Data excerpts
+-------+
Definition add_page_fields (items : list json) (t : nat)
  : list json * option pyexn :=
  yield_each add_page_fields_item items t.

(** One turn of the loop of [add_post_fields] *)
Definition add_post_fields_item (item : json) (t : nat)
  : result (json * nat) :=
  match item with
  | JObj o =>
      let post_id := py_get_default o "id" (JStr "") in
      found <- py_contains_underscore post_id ;;
      o <- (if found : bool then
              match post_id with
              | JStr s => Ok (dict_set "page_id" (JStr (split_head "_" s)) o)
              | _ => Raise AttributeError
              end
            else Ok o) ;;
      Ok (JObj (dict_set "_extracted_at" (JStr (isoformat (now t))) o), S t)
  | _ => Raise AttributeError
  end.

Definition add_post_fields (items : list json) (t : nat)
  : list json * option pyexn :=
  yield_each add_post_fields_item items t.

(** *** Post-metrics fan-out (lines 238-363) *)

(** [get_insights i post_id] is what the [i]-th per-post request of the run,
    for [/{post_id}/insights], ends in. *)
Variable get_insights : nat -> json -> http_outcome.

(** Lines 279-286 *)
Definition post_date (post_created_time : json) (t : nat) : string * nat :=
  if truthy post_created_time then
    match parse_date post_created_time with
    | Some date_str => (date_str, t)
    | None => (date_isoformat (now t), S t)
    end
  else (date_isoformat (now t), S t).

(** Lines 289-333 *)
Definition base_record (post_id : json) (date_str extracted_at : string)
  : record :=
  (KStr "post_id", post_id)
  :: (KStr "date", JStr date_str)
  :: (KStr "_extracted_at", JStr extracted_at)
  :: map (fun m => (KStr m, JNull)) post_metrics_catalog.

(** Lines 349-356, the body of the loop over the returned metrics *)
Definition update_metric (metric : json) (base : record) : result record :=
  match metric with
  | JObj m =>
      let metric_name := py_get m "name" in
      let metric_values := py_get_default m "values" (JArr []) in
      if truthy metric_values then
        n <- py_len metric_values ;;
        if Nat.ltb 0 n then
          first <- py_index0 metric_values ;;
          match first with
          | JObj f =>
              let metric_value := py_get f "value" in
              match to_key metric_name with
              | None => Raise TypeError
              | Some k =>
                  if dict_mem k base then Ok (dict_set k metric_value base)
                  else Ok base
              end
          | _ => Raise AttributeError
          end
        else Ok base
      else Ok base
  | _ => Raise AttributeError
  end.

(** Lines 337-356, the body of the [try] *)
Definition fetch_metrics (outcome : http_outcome) (base : record)
  : result record :=
  match outcome with
  | HttpRaises e => Raise e
  | HttpJson (JObj metrics_data) =>
      ms <- py_iter (py_get_default metrics_data "data" (JArr [])) ;;
      for_each update_metric ms base
  | HttpJson _ => Raise AttributeError
  end.

(** Lines 336-360: [except requests.RequestException] keeps the record as
    it is; the request is the only statement that raises that exception,
    and it precedes every update of the record. *)
Definition try_fetch_metrics (outcome : http_outcome) (base : record)
  : result record :=
  match fetch_metrics outcome base with
  | Raise RequestException => Ok base
  | r => r
  end.

(** Lines 275-363, one turn of the loop over the listed posts.  The state
    is the number of per-post requests made and of clock readings. *)
Definition post_metrics_item (post : json) (s : nat * nat)
  : result (record * (nat * nat)) :=
  let (i, t) := s in
  post_id <- py_subscript post "id" ;;
  let post_created_time :=
    match post with JObj o => py_get o "created_time" | _ => JNull end in
  let (date_str, t) := post_date post_created_time t in
  let base := base_record post_id date_str (isoformat (now t)) in
  r <- try_fetch_metrics (get_insights i post_id) base ;;
  Ok (r, (S i, S t)).

(** [post_metrics_resource(...)], given what the listing request ends in.
    [end_date] takes one clock reading before the request. *)
Definition post_metrics_resource (listing : http_outcome) (t : nat)
  : list record * option pyexn :=
  match listing with
  | HttpRaises e => ([], Some e)
  | HttpJson (JObj posts_data) =>
      match py_iter (py_get_default posts_data "data" (JArr [])) with
      | Ok posts => yield_each post_metrics_item posts (0%nat, S t)
      | Raise e => ([], Some e)
      end
  | HttpJson _ => ([], Some AttributeError)
  end.

End Pipeline.

(** ** A concrete parser and clock for the examples *)

(** An instance of the parser parameter.  It recognises
    [YYYY-MM-DD], optionally followed by [T] or a space, [HH:MM:SS] and an
    optional [+HH:MM] or [-HH:MM] offset, with every field in range: strings
    that every CPython from 3.7 on accepts, mapped to the date they name. *)
Module IsoBasic.

Definition digit (a : ascii) : option nat :=
  let n := nat_of_ascii a in
  if Nat.leb 48 n && Nat.leb n 57 then Some (n - 48)%nat else None.

Definition number (l : list ascii) : option nat :=
  fold_left
    (fun acc a =>
       match acc, digit a with
       | Some n, Some d => Some (10 * n + d)%nat
       | _, _ => None
       end)
    l (Some 0%nat).

Definition leap (y : nat) : bool :=
  Nat.eqb (y mod 4) 0 && (negb (Nat.eqb (y mod 100) 0) || Nat.eqb (y mod 400) 0).

Definition days_in_month (y m : nat) : nat :=
  match m with
  | 1 | 3 | 5 | 7 | 8 | 10 | 12 => 31
  | 4 | 6 | 9 | 11 => 30
  | 2 => if leap y then 29 else 28
  | _ => 0
  end%nat.

Definition below (bound : nat) (l : list ascii) : bool :=
  match number l with
  | Some n => Nat.ltb n bound
  | None => false
  end.

Definition valid_date (y m d : list ascii) : bool :=
  match number y, number m, number d with
  | Some y, Some m, Some d =>
      Nat.leb 1 y && Nat.leb 1 d && Nat.leb d (days_in_month y m)
  | _, _, _ => false
  end.

Definition valid_offset (l : list ascii) : bool :=
  match l with
  | [] => true
  | [sg; h1; h2; c; m1; m2] =>
      (Ascii.eqb sg "+" || Ascii.eqb sg "-") && Ascii.eqb c ":"
      && below 24 [h1; h2] && below 60 [m1; m2]
  | _ => false
  end.

Definition valid_time (l : list ascii) : bool :=
  match l with
  | [] => true
  | sep :: h1 :: h2 :: c1 :: m1 :: m2 :: c2 :: s1 :: s2 :: off =>
      (Ascii.eqb sep "T" || Ascii.eqb sep " ")
      && Ascii.eqb c1 ":" && Ascii.eqb c2 ":"
      && below 24 [h1; h2] && below 60 [m1; m2] && below 60 [s1; s2]
      && valid_offset off
  | _ => false
  end.

Definition fromisoformat_date (s : string) : option string :=
  match list_ascii_of_string s with
  | y1 :: y2 :: y3 :: y4 :: a :: m1 :: m2 :: b :: d1 :: d2 :: rest =>
      if Ascii.eqb a "-" && Ascii.eqb b "-"
         && valid_date [y1; y2; y3; y4] [m1; m2] [d1; d2]
         && valid_time rest
      then Some (string_of_list_ascii
                   [y1; y2; y3; y4; a; m1; m2; b; d1; d2])
      else None
  | _ => None
  end.

End IsoBasic.

(** A clock that stands still, and one whose readings differ *)
Definition frozen_clock (n : nat) : pydatetime :=
  {| isoformat := "2024-02-01T12:00:00"; date_isoformat := "2024-02-01" |}.

Definition ticking_clock (n : nat) : pydatetime :=
  {| isoformat := "2024-02-01T12:00:0" ++ String (ascii_of_nat (48 + n mod 10)) "";
     date_isoformat := "2024-02-01" |}.

(** A failing collaborator: every per-post request raises *)
Definition unreachable (i : nat) (post_id : json) : http_outcome :=
  HttpRaises RequestException.

(** ** Vocabulary of the statements *)

Section Vocabulary.

Variable fromisoformat_date : string -> option string.
Variable now : nat -> pydatetime.

(** The column [k] of the record grouped under [date_str] *)
Definition lookup2 (date_str : string) (k : pykey)
  (metrics_by_date : dict string record) : option json :=
  match dict_get date_str metrics_by_date with
  | Some metrics => dict_get k metrics
  | None => None
  end.


(** Two states of the grouping loop with the same [metrics_by_date] *)
Definition same_groups (s1 s2 : flat_state) : Prop := fst s1 = fst s2.

Definition point_of (metric_name value_entry : json) : option point :=
  match value_entry with
  | JObj ve =>
      let end_time := py_get ve "end_time" in
      if truthy end_time then
        match parse_date fromisoformat_date end_time, to_key metric_name with
        | Some date_str, Some k => Some (date_str, k, py_get ve "value")
        | _, _ => None
        end
      else None
  | _ => None
  end.

Definition option_list {A} (o : option A) : list A :=
  match o with Some a => [a] | None => [] end.

(** The retained value-points of one metric-response object, in order *)
Definition points_of (metric_response : json) : list point :=
  match metric_response with
  | JObj mr =>
      match py_get_default mr "period" (JStr "day"),
            py_get_default mr "values" (JArr []) with
      | JStr p, JArr vs =>
          if String.eqb p "day" then
            flat_map (fun ve => option_list (point_of (py_get mr "name") ve)) vs
          else []
      | _, _ => []
      end
  | _ => []
  end.

(** The retained value-points of a whole input, in input order *)
Definition day_points (items : list json) : list point :=
  flat_map points_of items.

(** The value of the last point of [ps] for date [d] and column [k] *)
Fixpoint last_value (d : string) (k : pykey) (ps : list point)
  : option json :=
  match ps with
  | [] => None
  | (d', k', v) :: r =>
      match last_value d k r with
      | Some w => Some w
      | None => if String.eqb d d' && keqb k k' then Some v else None
      end
  end.
(** X20: [view_all_tasks_option] never fails, reads no input and changes
    no file; it prints three lines of heading and nine lines for every
    task of the list, and the second line is "No tasks available."
    exactly when the list is empty. *)
Theorem view_all_tasks_only_prints :
  forall l w,
    exists out,
      view_all_tasks_option l w = (inr tt, emit_all w out)
      /\ length out = (3 + 9 * length l)%nat
      /\ nth_error out 1
         = Some match l with
                | [] => red "No tasks available."
                | _ => yellow "All Tasks:"
                end.
Proof.
  intros l w. unfold view_all_tasks_option.
  destruct l as [|task rest].
  - exists ["*-*-*-*-*-*-*-*-*-*-*-*-*-*-*-*-*-*-*-*-*-*-*-*-*-*-*-*-*-*-";
            red "No tasks available.";
            "*-*-*-*-*-*-*-*-*-*-*-*-*-*-*-*-*-*-*-*-*-*-*-*-*-*-*-*-*-*-"].
    split; [reflexivity|]. split; reflexivity.
  - rewrite bind_separate_line. cbv beta.
    rewrite bind_print. cbv beta.
    rewrite bind_separate_line. cbv beta.
    match goal with
    | |- context [view_all_tasks_loop ?l0 ?W] =>
        destruct (view_all_tasks_loop_prints l0 W) as (out & Hrun & Hlen);
          rewrite Hrun
    end.
    exists (["*-*-*-*-*-*-*-*-*-*-*-*-*-*-*-*-*-*-*-*-*-*-*-*-*-*-*-*-*-*-";
             yellow "All Tasks:";
             "*-*-*-*-*-*-*-*-*-*-*-*-*-*-*-*-*-*-*-*-*-*-*-*-*-*-*-*-*-*-"]
            ++ out)%list.
    split; [rewrite emit_all_app; reflexivity|].
    split; [|reflexivity].
    rewrite length_app, Hlen. cbn [length]. lia.
Qed.

(** ** The figures of the users, taken together *)

Lemma sum_over_map {A B} (f : A -> B) (g : B -> Z) l :
  sum_over g (map f l) = sum_over (fun a => g (f a)) l.
Proof.
  induction l as [|a l IH]; cbn [map sum_over fold_right].
  - reflexivity.
  - unfold sum_over in IH. rewrite IH. reflexivity.
Qed.

Lemma sum_over_ext {A} (g h : A -> Z) l :
  Forall (fun a => g a = h a) l -> sum_over g l = sum_over h l.
Proof.
  induction 1 as [|a l Ha _ IH]; cbn [sum_over fold_right].
  - reflexivity.
  - unfold sum_over in IH. rewrite Ha, IH. reflexivity.
Qed.

Lemma sum_over_indicator k :
  forall keys,
    NoDup keys ->
    sum_over (fun u => if String.eqb k u then 1 else 0) keys
    = if existsb (String.eqb k) keys then 1 else 0.
Proof.
  induction keys as [|u keys IH]; intros Hnd; cbn [sum_over fold_right existsb].
  - reflexivity.
  - inversion Hnd as [|? ? Hnotin Hnd']; subst.
    unfold sum_over in IH. rewrite (IH Hnd').
    destruct (String.eqb k u) eqn:E; cbn [orb].
    + apply String.eqb_eq in E. subst u.
      destruct (existsb (String.eqb k) keys) eqn:Hex; [|reflexivity].
      apply existsb_exists in Hex. destruct Hex as (x & Hx & Hkx).
      apply String.eqb_eq in Hkx. subst x. contradiction.
    + destruct (existsb (String.eqb k) keys); reflexivity.
Qed.

Lemma sum_count_owned keys :
  NoDup keys ->
  forall tasks,
    Forall (fun t => existsb (String.eqb (username t)) keys = true) tasks ->
    sum_over (fun u => count (owned_by u) tasks) keys
    = Z.of_nat (length tasks).
Proof.
  intros Hnd. induction 1 as [|t tasks Ht _ IH].
  - induction keys as [|u keys IHk]; [reflexivity|].
    inversion Hnd; subst. cbn [sum_over fold_right].
    unfold sum_over in IHk. rewrite IHk by assumption. reflexivity.
  - rewrite (sum_over_ext _
               (fun u => (if String.eqb (username t) u then 1 else 0)
                         + count (owned_by u) tasks))
      by (apply Forall_forall; intros u _; apply count_cons).
    assert (Hadd : forall (g h : string -> Z) l,
               sum_over (fun u => g u + h u) l = sum_over g l + sum_over h l).
    { intros g h l. induction l as [|a l IHl]; cbn [sum_over fold_right].
      - reflexivity.
      - unfold sum_over in IHl. rewrite IHl. lia. }
    rewrite Hadd, IH, (sum_over_indicator _ _ Hnd), Ht.
    cbn [length]. lia.
Qed.

Lemma count_owned_split u l :
  count (fun t => owned_by u t && completed t) l
  + count (fun t => owned_by u t && uncompleted t) l
  = count (owned_by u) l.
Proof.
  induction l as [|t l IH].
  - reflexivity.
  - rewrite !count_cons. unfold uncompleted at 1.
    destruct (owned_by u t), (completed t); cbn [andb negb]; lia.
Qed.

Lemma count_owned_overdue_le now u l :
  count (fun t => owned_by u t && overdue now t) l
  <= count (fun t => owned_by u t && uncompleted t) l.
Proof.
  induction l as [|t l IH].
  - rewrite !count_nil. lia.
  - rewrite !count_cons. unfold overdue at 1, uncompleted at 1.
    destruct (owned_by u t), (completed t),
      (datetime_le (midnight (due_date t)) now); cbn [andb negb]; lia.
Qed.

Lemma initial_user_stats_keys_from :
  forall keys (d : dict user_stat),
    NoDup (dict_keys d ++ keys) ->
    dict_keys (fold_left (fun user_stats username =>
                            dict_set username no_tasks user_stats) keys d)
    = (dict_keys d ++ keys)%list.
Proof.
  induction keys as [|k keys IH]; intros d Hnd; cbn [fold_left].
  - rewrite app_nil_r. reflexivity.
  - assert (Hfresh : ~ In k (dict_keys d)).
    { apply NoDup_remove_2 in Hnd. intros Hin. apply Hnd.
      apply in_or_app. left. exact Hin. }
    rewrite IH.
    + rewrite (dict_set_fresh k no_tasks d Hfresh).
      unfold dict_keys. rewrite map_app, <- app_assoc. reflexivity.
    + rewrite (dict_set_fresh k no_tasks d Hfresh).
      unfold dict_keys in *. rewrite map_app, <- app_assoc. exact Hnd.
Qed.

(** X21: in the figures either statistics function produces, the users
    come one per key of [user_stats], in its order, which is the order
    of the credential mapping when its names are distinct; a user's
    completed, uncompleted and uncompleted-overdue figures count the
    tasks under that user's name that are completed, that are not, and
    that are neither completed nor due after [now]; for every user
    completed + uncompleted = assigned and uncompleted-overdue <=
    uncompleted; and the assigned figures of all users add up to the
    total number of tasks. *)
Theorem user_counts_add_up :
  forall username_password task_data now figs,
    generate_reports_figures username_password task_data now = inr figs
    \/ display_stats_figures username_password task_data now = inr figs ->
    exists tasks,
      create_task_list task_data = inr tasks
      /\ map user (per_user (users_part figs))
         = dict_keys (initial_user_stats username_password)
      /\ (NoDup (dict_keys username_password) ->
          map user (per_user (users_part figs)) = dict_keys username_password)
      /\ Forall
           (fun f =>
              user_completed f
              = count (fun t => owned_by (user f) t && completed t) tasks
              /\ user_uncompleted f
                 = count (fun t => owned_by (user f) t && uncompleted t) tasks
              /\ user_uncompleted_overdue f
                 = count (fun t => owned_by (user f) t && overdue now t) tasks
              /\ user_completed f + user_uncompleted f = assigned f
              /\ user_uncompleted_overdue f <= user_uncompleted f)
           (per_user (users_part figs))
      /\ sum_over assigned (per_user (users_part figs))
         = total_tasks (tasks_part figs).
Proof.
  intros up data now figs H.
  assert (Hg : generate_reports_figures up data now = inr figs).
  { destruct H as [H|H]; [exact H|].
    pose proof (display_stats_figures_eq up data now) as Heq. congruence. }
  clear H. apply generate_reports_figures_inv in Hg.
  destruct Hg as (acc & Hpass & Ht & _ & _ & _ & _ & _ & _ & _ & Hu).
  destruct (generate_reports_pass_spec _ _ _ _ _ Hpass)
    as (tasks & Hl & Htl & _).
  cbn [task_list app] in Htl.
  pose proof (generate_reports_pass_keys _ _ _ _ _ Hpass) as Hkeys.
  cbn [user_stats] in Hkeys.
  assert (Hnd : NoDup (dict_keys (user_stats acc))).
  { rewrite Hkeys. apply initial_user_stats_nodup. }
  assert (Husers : map user (per_user (users_part figs))
                   = dict_keys (user_stats acc)).
  { clear - Hu. unfold dict_keys.
    induction Hu as [|item f items fs (Hf & _) _ IH]; [reflexivity|].
    cbn [map]. rewrite Hf, IH. reflexivity. }
  assert (Hentry : forall u s,
             In (u, s) (user_stats acc) -> s = counted now u tasks no_tasks).
  { intros u s Hin.
    pose proof (dict_get_in _ _ _ Hnd Hin) as Hget.
    rewrite (generate_reports_pass_user_stats _ _ _ _ _ _ Hpass Hl u) in Hget.
    cbn [user_stats] in Hget. rewrite initial_user_stats_get in Hget.
    destruct (dict_mem u up); cbn [option_map] in Hget; [|discriminate].
    inversion Hget. reflexivity. }
  assert (Hfig : Forall
            (fun f =>
               assigned f = count (owned_by (user f)) tasks
               /\ user_completed f
                  = count (fun t => owned_by (user f) t && completed t) tasks
               /\ user_uncompleted f
                  = count (fun t => owned_by (user f) t && uncompleted t) tasks
               /\ user_uncompleted_overdue f
                  = count (fun t => owned_by (user f) t && overdue now t) tasks)
            (per_user (users_part figs))).
  { eapply Forall2_Forall_right; [exact Hu|].
    intros [u s] f Hin (Huser & Ha & Hc & Hun & Ho & _).
    cbn [fst snd] in Huser, Ha, Hc, Hun, Ho.
    rewrite (Hentry u s Hin) in Ha, Hc, Hun, Ho.
    cbn [counted total_tasks_assigned total_tasks_completed
         total_tasks_uncompleted total_tasks_uncompleted_overdue no_tasks]
      in Ha, Hc, Hun, Ho.
    rewrite Huser, Ha, Hc, Hun, Ho.
    repeat split; unfold counted; cbn; lia. }
  assert (Hown : Forall (fun t => existsb (String.eqb (username t))
                                          (dict_keys (user_stats acc)) = true)
                        tasks).
  { pose proof (generate_reports_pass_outcome now data 1
                  (mktally [] 0 0 0 (initial_user_stats up)) tasks Hl) as Hp.
    cbn [user_stats] in Hp.
    destruct (find (unknown_owner (initial_user_stats up)) tasks) as [t|] eqn:Hf.
    - rewrite Hpass in Hp. discriminate.
    - apply Forall_forall. intros t Hin.
      pose proof (find_none _ _ Hf t Hin) as Hno.
      unfold unknown_owner in Hno. apply negb_false_iff in Hno.
      rewrite dict_mem_keys in Hno. rewrite Hkeys. exact Hno. }
  exists tasks. split; [exact Hl|].
  split; [rewrite Husers; exact Hkeys|].
  split.
  { intros Hup. rewrite Husers, Hkeys. unfold initial_user_stats.
    rewrite initial_user_stats_keys_from; [reflexivity | exact Hup]. }
  split.
  { eapply Forall_impl; [|exact Hfig].
    intros f (Ha & Hc & Hun & Ho).
    pose proof (count_owned_split (user f) tasks).
    pose proof (count_owned_overdue_le now (user f) tasks).
    repeat split; try assumption; lia. }
  rewrite (sum_over_ext assigned
             (fun f => count (owned_by (user f)) tasks))
    by (eapply Forall_impl; [|exact Hfig]; intros f (Ha & _); exact Ha).
  rewrite <- (sum_over_map user (fun u => count (owned_by u) tasks)).
  rewrite Husers, (sum_count_owned _ Hnd tasks Hown), Ht, Htl.
  reflexivity.
Qed.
+-------+
In the entries above, please find the line with "count (fun t => owned_by u t && overdue" and the line with "forall keys (d", then write out exactly those two lines and every line between them, and nothing more.

  count (fun t => owned_by u t && overdue now t) l
  <= count (fun t => owned_by u t && uncompleted t) l.
Proof.
  induction l as [|t l IH].
  - rewrite !count_nil. lia.
  - rewrite !count_cons. unfold overdue at 1, uncompleted at 1.
    destruct (owned_by u t), (completed t),
      (datetime_le (midnight (due_date t)) now); cbn [andb negb]; lia.
Qed.

Lemma initial_user_stats_keys_from :
  forall keys (d : dict user_stat),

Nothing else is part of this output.